__EXERCISE__.
Please give back word for word the lines of the material below between the line containing "Lemma regs_set_fd fd" and the line containing "Lemma regs_open name", inclusive.

Content starts

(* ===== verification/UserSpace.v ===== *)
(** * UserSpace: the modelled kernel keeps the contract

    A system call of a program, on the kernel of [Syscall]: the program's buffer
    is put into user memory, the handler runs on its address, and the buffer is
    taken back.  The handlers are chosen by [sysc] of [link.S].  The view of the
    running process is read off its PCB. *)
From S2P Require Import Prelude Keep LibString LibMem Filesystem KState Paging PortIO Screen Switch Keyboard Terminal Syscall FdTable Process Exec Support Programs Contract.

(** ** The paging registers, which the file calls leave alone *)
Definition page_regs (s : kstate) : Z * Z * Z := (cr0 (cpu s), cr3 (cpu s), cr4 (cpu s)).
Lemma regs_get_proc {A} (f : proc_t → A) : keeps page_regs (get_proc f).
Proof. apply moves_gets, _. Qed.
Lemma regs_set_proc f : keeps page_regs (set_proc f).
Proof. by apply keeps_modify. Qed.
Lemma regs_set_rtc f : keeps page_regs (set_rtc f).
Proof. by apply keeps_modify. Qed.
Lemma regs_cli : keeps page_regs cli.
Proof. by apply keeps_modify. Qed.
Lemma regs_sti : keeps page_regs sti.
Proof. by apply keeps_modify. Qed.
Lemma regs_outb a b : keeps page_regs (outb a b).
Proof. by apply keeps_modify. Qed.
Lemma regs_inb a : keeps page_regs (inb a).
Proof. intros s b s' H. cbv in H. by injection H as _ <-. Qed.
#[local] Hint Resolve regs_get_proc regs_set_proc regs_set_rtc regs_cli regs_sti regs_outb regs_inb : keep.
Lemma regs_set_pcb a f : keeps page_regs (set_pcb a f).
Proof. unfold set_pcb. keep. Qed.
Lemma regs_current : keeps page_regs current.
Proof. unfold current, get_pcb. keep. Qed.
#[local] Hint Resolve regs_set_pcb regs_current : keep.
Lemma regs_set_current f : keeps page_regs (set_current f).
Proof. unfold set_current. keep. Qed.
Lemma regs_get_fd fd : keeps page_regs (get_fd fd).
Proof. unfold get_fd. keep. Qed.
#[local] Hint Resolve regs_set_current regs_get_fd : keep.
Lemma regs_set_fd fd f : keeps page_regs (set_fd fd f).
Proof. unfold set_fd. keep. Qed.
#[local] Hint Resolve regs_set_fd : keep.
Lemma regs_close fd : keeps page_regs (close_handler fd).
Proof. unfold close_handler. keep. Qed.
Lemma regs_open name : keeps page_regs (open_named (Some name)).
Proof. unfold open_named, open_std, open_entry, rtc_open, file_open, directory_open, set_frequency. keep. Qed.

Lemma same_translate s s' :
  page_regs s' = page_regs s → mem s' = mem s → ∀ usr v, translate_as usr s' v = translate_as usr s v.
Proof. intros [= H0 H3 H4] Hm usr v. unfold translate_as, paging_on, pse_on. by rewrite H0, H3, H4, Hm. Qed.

Content ends
Content starts

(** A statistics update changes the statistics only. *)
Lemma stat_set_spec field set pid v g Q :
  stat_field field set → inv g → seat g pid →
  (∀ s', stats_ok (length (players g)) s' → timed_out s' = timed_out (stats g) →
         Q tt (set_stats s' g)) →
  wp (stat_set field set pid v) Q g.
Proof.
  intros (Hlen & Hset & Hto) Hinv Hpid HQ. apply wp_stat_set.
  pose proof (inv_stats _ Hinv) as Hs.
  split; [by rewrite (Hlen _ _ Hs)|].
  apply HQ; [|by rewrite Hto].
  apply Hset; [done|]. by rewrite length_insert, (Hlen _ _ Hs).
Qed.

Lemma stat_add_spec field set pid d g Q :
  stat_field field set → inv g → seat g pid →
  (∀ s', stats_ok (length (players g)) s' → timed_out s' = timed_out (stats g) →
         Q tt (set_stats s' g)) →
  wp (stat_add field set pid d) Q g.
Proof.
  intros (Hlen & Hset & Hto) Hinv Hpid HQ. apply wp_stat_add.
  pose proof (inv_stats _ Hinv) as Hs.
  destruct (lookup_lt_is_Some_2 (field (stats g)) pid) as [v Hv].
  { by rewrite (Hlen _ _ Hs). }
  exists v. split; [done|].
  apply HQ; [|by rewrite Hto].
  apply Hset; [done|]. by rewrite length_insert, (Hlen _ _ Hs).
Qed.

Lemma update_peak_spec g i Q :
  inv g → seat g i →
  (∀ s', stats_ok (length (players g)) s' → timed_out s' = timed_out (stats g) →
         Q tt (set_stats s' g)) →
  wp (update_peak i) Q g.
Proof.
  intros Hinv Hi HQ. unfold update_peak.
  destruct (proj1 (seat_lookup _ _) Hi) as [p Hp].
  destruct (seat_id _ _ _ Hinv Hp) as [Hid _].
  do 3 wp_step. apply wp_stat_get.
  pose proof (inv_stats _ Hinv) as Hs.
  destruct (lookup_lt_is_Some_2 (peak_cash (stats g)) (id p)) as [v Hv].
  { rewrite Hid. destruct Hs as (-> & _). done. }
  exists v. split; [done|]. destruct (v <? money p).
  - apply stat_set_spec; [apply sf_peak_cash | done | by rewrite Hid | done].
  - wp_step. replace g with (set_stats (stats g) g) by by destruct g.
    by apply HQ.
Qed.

Content ends

__ANSWER TO THIS PROBLEM__.
Lemma regs_set_fd fd f : keeps page_regs (set_fd fd f).
Proof. unfold set_fd. keep. Qed.
#[local] Hint Resolve regs_set_fd : keep.
Lemma regs_close fd : keeps page_regs (close_handler fd).
Proof. unfold close_handler. keep. Qed.
Lemma regs_open name : keeps page_regs (open_named (Some name)).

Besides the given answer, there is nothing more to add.